Alcune spese rientrano tra quelle detraibili dal proprio reddito, altre tra quelle deducibili.

In entrambi i casi è possibile, presentando il modello 730 per la dichiarazione dei redditi, usufruire di un risparmio sulle tasse, nel rispetto di determinati limiti di importo ed istruzioni.

La detrazione dei contributi spetta solo per gli addetti all’assistenza personale di persone non autosufficienti, mentre la deduzione ha portata più ampia.

  • Solo per gli addetti all’assistenza di persone non autosufficienti, invece, il datore di lavoro può detrarre dall’imposta lorda il 19% delle spese sostenute, per un importo massimo di 2.100 € l’anno (semplicemente, il 19% della spesa che hai sostenuto, fino ad un massimo consentito di 2.100 €, saranno minori imposte che potrai non versare nella tua dichiarazione dei redditi: si tratta quindi di un vantaggio fiscale massimo annuale di 399 €). Attenzione però: si può usufruire della detrazione se il reddito imponibile lordo è inferiore a 40.000 euro. La deduzione vale anche per il familiare a carico: ossia, se hai sostenuto una spesa per badante che deve assistere un tuo familiare a carico, potrai inserirla nela tua dichiarazione dei redditi. Per usufruire dell’agevolazione devi portare a chi ti fa la dichiarazione dei redditi la seguente documentazione: il certificato medico che attesti la condizione di non autosufficienza (ossia la condizione di persona non in grado di compiere atti della vita quotidiana molto semplici, come mangiare, lavarsi, camminare…), e le fatture o ricevute delle retribuzioni erogate a chi ti ha fatto assistenza, firmate dall’assistente familiare.
  • I contributi INPS di colf e badanti sono deducibili dal reddito(dal 23% al 43%, in base al reddito). La deducibilità, in questo caso, riguarda le somme effettivamente versate nell’anno precedente fino ad un massimo di 1.549,37 euro. L’importo che può essere portato in deduzione fiscale nel modello 730 comprende esclusivamente la quota rimasta a carico del datore di lavoro e al netto della parte di contributi a carico del lavoratore.

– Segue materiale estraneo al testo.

(** Objects of different kinds live at different addresses. *)
Lemma live_distinct (s : State) af f ap p at_ t :
  live_formatter s af f -> live_producer s ap p -> live_topic s at_ t ->
  af <> ap /\ at_ <> ap /\ af <> at_.
Proof.
  intros [_ Hf] [_ Hp] [_ Ht]. repeat split; intros ->; congruence.
Qed.

Lemma DoWrite_run (entry : LogEntry) (s : State) af f ap p at_ t :
  live_formatter s af f -> live_producer s ap p -> live_topic s at_ t ->
  DoWrite entry s =
  Ret true (write_post s ap p t
              (substring 0 (strlen (Describe f entry)) (Describe f entry))).
Proof.
  intros [Hf Hhf] [Hp Hhp] [Ht Hht]. destruct s as [w h b e]; simpl in *.
  unfold DoWrite, write_post, producer_poll. unfold_monad. simpl.
  rewrite Hf, Hhf; simpl. rewrite Hp, Hhp; simpl. rewrite Ht, Hht; simpl.
  destruct (produce p t PARTITION_UA RK_MSG_COPY _) as [resp p']; simpl.
  rewrite Hhp; simpl.
  destruct (resp =? ERR_NO_ERROR)%Z; simpl.
  - rewrite Hp; simpl.
    repeat (rewrite ?lookup_insert_eq, ?insert_insert_eq, <- ?app_assoc; simpl).
    reflexivity.
  - rewrite <- app_assoc. reflexivity.
Qed.

Lemma DoFlush_run (s : State) (ap : nat) (p : Producer) :
  live_producer s ap p ->
  DoFlush s =
  Ret true (mkState (this s) (<[ap := OProducer (poll p 0)]> (heap s)) (brk s)
                    (events s ++ [CallPoll 0])).
Proof.
  intros Hl. unfold DoFlush, mbind, M_bind. now rewrite (producer_poll_run _ _ _ _ Hl).
Qed.

Lemma DoHeartbeat_run (s : State) (ap : nat) (p : Producer) :
  live_producer s ap p ->
  DoHeartbeat s =
  Ret true (mkState (this s) (<[ap := OProducer (poll p 0)]> (heap s)) (brk s)
                    (events s ++ [CallPoll 0])).
Proof.
  intros Hl. unfold DoHeartbeat, mbind, M_bind. now rewrite (producer_poll_run _ _ _ _ Hl).
Qed.

(** Replacing the producer object in place keeps the backend operational
    with the same handles. *)
Lemma operational_update_producer (s : State) (ap : nat) (p p' : Producer)
    (evs : list Event) :
  Operational s -> live_producer s ap p ->
  Operational (mkState (this s) (<[ap := OProducer p']> (heap s)) (brk s) evs).
Proof.
  intros (af & f & ap0 & p0 & at_ & t & Hf & Hp0 & Ht) Hp.
  assert (ap0 = ap) as -> by (destruct Hp0, Hp; congruence).
  destruct (live_distinct _ _ _ _ _ _ _ Hf Hp Ht) as (Hfp & Htp & _).
  destruct Hf as [Hf Hhf], Hp as [Hp Hhp], Ht as [Ht Hht].
  exists af, f, ap, p', at_, t.
  unfold live_formatter, live_producer, live_topic; simpl.
  rewrite lookup_insert_eq, !lookup_insert_ne by congruence. tauto.
Qed.

(** Every call but [DoFinish] is carried out on an operational backend
    and leaves it operational, with the same handle fields. *)
Lemma do_call_operational (c : Call) (s : State) :
  Operational s ->
  exists r s', do_call c s = Ret r s' /\ Operational s' /\ this s' = this s.
Proof.
  intros Hop. pose proof Hop as (af & f & ap & p & at_ & t & Hf & Hp & Ht).
  destruct c as [entry|enabled| | |]; simpl.
  - rewrite (DoWrite_run entry s _ _ _ _ _ _ Hf Hp Ht). unfold write_post.
    destruct (produce p t _ _ _) as [resp p'].
    eexists _, _; split; [reflexivity|]. split; [|reflexivity].
    now apply operational_update_producer with (p := p).
  - exists true, s. repeat split. exact Hop.
  - rewrite (DoFlush_run s _ _ Hp).
    eexists _, _; split; [reflexivity|]. split; [|reflexivity].
    now apply operational_update_producer with (p := p).
  - eexists _, _; split; [reflexivity|]. split; [|reflexivity].
    exists af, f, ap, p, at_, t. tauto.
  - rewrite (DoHeartbeat_run s _ _ Hp).
    eexists _, _; split; [reflexivity|]. split; [|reflexivity].
    now apply operational_update_producer with (p := p).
Qed.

E’ bene ricordare che per la presentazione del modello 730/2021 si conferma la data ultima del 30 settembre 2021.

E’ da ricordare, inoltre, che tutti i datori di lavoro devono consegnare la C.U. ai lavoratori. La Certificazione Unica è un documento fiscale che deve essere consegnato una volta all’anno e che riassume tutte le somme versate a colf e badanti nell’anno precedente. Questa attestazione sarà utile al vostro lavoratore domestico per presentare la dichiarazione dei redditi, per calcolare l’Isee familiare e per le pratiche di rinnovo del permesso di soggiorno.